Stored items
■ ■ ■ ■

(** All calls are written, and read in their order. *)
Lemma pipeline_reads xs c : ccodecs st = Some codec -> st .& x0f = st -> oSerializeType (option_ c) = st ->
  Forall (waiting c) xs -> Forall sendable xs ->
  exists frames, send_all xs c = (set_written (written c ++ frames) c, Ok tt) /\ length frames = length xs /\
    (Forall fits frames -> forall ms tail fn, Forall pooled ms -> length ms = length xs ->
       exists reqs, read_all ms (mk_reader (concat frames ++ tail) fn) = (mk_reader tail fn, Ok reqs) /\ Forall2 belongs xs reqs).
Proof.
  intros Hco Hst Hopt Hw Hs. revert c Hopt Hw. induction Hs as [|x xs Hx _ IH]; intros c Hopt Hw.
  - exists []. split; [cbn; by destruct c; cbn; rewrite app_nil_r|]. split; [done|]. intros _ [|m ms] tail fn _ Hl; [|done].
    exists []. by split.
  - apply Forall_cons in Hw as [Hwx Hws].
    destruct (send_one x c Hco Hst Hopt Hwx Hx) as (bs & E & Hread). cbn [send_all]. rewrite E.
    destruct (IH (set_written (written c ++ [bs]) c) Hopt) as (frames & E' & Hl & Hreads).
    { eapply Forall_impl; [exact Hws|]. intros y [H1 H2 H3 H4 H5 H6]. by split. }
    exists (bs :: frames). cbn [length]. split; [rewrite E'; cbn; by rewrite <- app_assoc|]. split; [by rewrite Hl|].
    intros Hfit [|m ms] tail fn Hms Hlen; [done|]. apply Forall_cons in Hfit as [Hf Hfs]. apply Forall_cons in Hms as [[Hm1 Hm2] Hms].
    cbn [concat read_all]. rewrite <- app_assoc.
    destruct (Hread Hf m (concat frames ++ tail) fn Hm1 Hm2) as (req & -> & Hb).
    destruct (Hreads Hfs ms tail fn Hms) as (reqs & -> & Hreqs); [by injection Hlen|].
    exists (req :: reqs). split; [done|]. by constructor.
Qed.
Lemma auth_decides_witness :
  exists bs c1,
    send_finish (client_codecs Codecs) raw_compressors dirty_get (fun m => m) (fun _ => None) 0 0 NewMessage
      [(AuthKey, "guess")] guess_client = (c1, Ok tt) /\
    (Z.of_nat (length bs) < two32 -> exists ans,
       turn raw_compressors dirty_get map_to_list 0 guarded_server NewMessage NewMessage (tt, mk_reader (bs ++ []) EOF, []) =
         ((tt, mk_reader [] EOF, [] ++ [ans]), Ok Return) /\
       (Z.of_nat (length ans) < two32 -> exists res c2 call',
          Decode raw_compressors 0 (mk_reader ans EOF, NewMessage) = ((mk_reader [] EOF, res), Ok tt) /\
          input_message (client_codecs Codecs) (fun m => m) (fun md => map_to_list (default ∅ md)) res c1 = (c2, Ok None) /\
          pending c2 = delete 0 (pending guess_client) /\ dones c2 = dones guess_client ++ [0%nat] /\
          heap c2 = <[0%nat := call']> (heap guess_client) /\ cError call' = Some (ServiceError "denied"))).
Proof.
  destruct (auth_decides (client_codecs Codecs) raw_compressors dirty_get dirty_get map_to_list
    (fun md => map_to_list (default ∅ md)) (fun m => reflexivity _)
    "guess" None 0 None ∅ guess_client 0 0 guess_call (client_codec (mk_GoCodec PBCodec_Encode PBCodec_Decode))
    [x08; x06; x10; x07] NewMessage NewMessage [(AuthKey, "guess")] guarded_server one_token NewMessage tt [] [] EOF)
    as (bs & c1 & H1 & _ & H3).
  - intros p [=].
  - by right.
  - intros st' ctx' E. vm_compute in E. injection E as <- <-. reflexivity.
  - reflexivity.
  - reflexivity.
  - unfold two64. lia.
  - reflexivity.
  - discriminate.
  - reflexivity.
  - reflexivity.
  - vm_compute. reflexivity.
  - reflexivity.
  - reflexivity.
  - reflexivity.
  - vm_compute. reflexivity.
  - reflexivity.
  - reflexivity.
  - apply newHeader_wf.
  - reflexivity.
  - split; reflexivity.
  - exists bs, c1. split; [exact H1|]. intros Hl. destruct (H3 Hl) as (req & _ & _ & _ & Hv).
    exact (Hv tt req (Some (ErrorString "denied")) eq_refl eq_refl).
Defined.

■ ■ ■ ■

**Task objective**.
Every record should be output precisely as it was given.

**Finished exercise**.
(** All calls are written, and read in their order. *)
Lemma pipeline_reads xs c : ccodecs st = Some codec -> st .& x0f = st -> oSerializeType (option_ c) = st ->
  Forall (waiting c) xs -> Forall sendable xs ->
  exists frames, send_all xs c = (set_written (written c ++ frames) c, Ok tt) /\ length frames = length xs /\
    (Forall fits frames -> forall ms tail fn, Forall pooled ms -> length ms = length xs ->
       exists reqs, read_all ms (mk_reader (concat frames ++ tail) fn) = (mk_reader tail fn, Ok reqs) /\ Forall2 belongs xs reqs).
Proof.
  intros Hco Hst Hopt Hw Hs. revert c Hopt Hw. induction Hs as [|x xs Hx _ IH]; intros c Hopt Hw.
  - exists []. split; [cbn; by destruct c; cbn; rewrite app_nil_r|]. split; [done|]. intros _ [|m ms] tail fn _ Hl; [|done].
    exists []. by split.
  - apply Forall_cons in Hw as [Hwx Hws].
    destruct (send_one x c Hco Hst Hopt Hwx Hx) as (bs & E & Hread). cbn [send_all]. rewrite E.
    destruct (IH (set_written (written c ++ [bs]) c) Hopt) as (frames & E' & Hl & Hreads).
    { eapply Forall_impl; [exact Hws|]. intros y [H1 H2 H3 H4 H5 H6]. by split. }
    exists (bs :: frames). cbn [length]. split; [rewrite E'; cbn; by rewrite <- app_assoc|]. split; [by rewrite Hl|].
    intros Hfit [|m ms] tail fn Hms Hlen; [done|]. apply Forall_cons in Hfit as [Hf Hfs]. apply Forall_cons in Hms as [[Hm1 Hm2] Hms].
    cbn [concat read_all]. rewrite <- app_assoc.
    destruct (Hread Hf m (concat frames ++ tail) fn Hm1 Hm2) as (req & -> & Hb).
    destruct (Hreads Hfs ms tail fn Hms) as (reqs & -> & Hreqs); [by injection Hlen|].
    exists (req :: reqs). split; [done|]. by constructor.
Qed.
Lemma auth_decides_witness :
  exists bs c1,
    send_finish (client_codecs Codecs) raw_compressors dirty_get (fun m => m) (fun _ => None) 0 0 NewMessage
      [(AuthKey, "guess")] guess_client = (c1, Ok tt) /\
    (Z.of_nat (length bs) < two32 -> exists ans,
       turn raw_compressors dirty_get map_to_list 0 guarded_server NewMessage NewMessage (tt, mk_reader (bs ++ []) EOF, []) =
         ((tt, mk_reader [] EOF, [] ++ [ans]), Ok Return) /\
       (Z.of_nat (length ans) < two32 -> exists res c2 call',
          Decode raw_compressors 0 (mk_reader ans EOF, NewMessage) = ((mk_reader [] EOF, res), Ok tt) /\
          input_message (client_codecs Codecs) (fun m => m) (fun md => map_to_list (default ∅ md)) res c1 = (c2, Ok None) /\
          pending c2 = delete 0 (pending guess_client) /\ dones c2 = dones guess_client ++ [0%nat] /\
          heap c2 = <[0%nat := call']> (heap guess_client) /\ cError call' = Some (ServiceError "denied"))).
Proof.
  destruct (auth_decides (client_codecs Codecs) raw_compressors dirty_get dirty_get map_to_list
    (fun md => map_to_list (default ∅ md)) (fun m => reflexivity _)
    "guess" None 0 None ∅ guess_client 0 0 guess_call (client_codec (mk_GoCodec PBCodec_Encode PBCodec_Decode))
    [x08; x06; x10; x07] NewMessage NewMessage [(AuthKey, "guess")] guarded_server one_token NewMessage tt [] [] EOF)
    as (bs & c1 & H1 & _ & H3).
  - intros p [=].
  - by right.
  - intros st' ctx' E. vm_compute in E. injection E as <- <-. reflexivity.
  - reflexivity.
  - reflexivity.
  - unfold two64. lia.
  - reflexivity.
  - discriminate.
  - reflexivity.
  - reflexivity.
  - vm_compute. reflexivity.
  - reflexivity.
  - reflexivity.
  - reflexivity.
  - vm_compute. reflexivity.
  - reflexivity.
  - reflexivity.
  - apply newHeader_wf.
  - reflexivity.
  - split; reflexivity.
  - exists bs, c1. split; [exact H1|]. intros Hl. destruct (H3 Hl) as (req & _ & _ & _ & Hv).
    exact (Hv tt req (Some (ErrorString "denied")) eq_refl eq_refl).
Defined.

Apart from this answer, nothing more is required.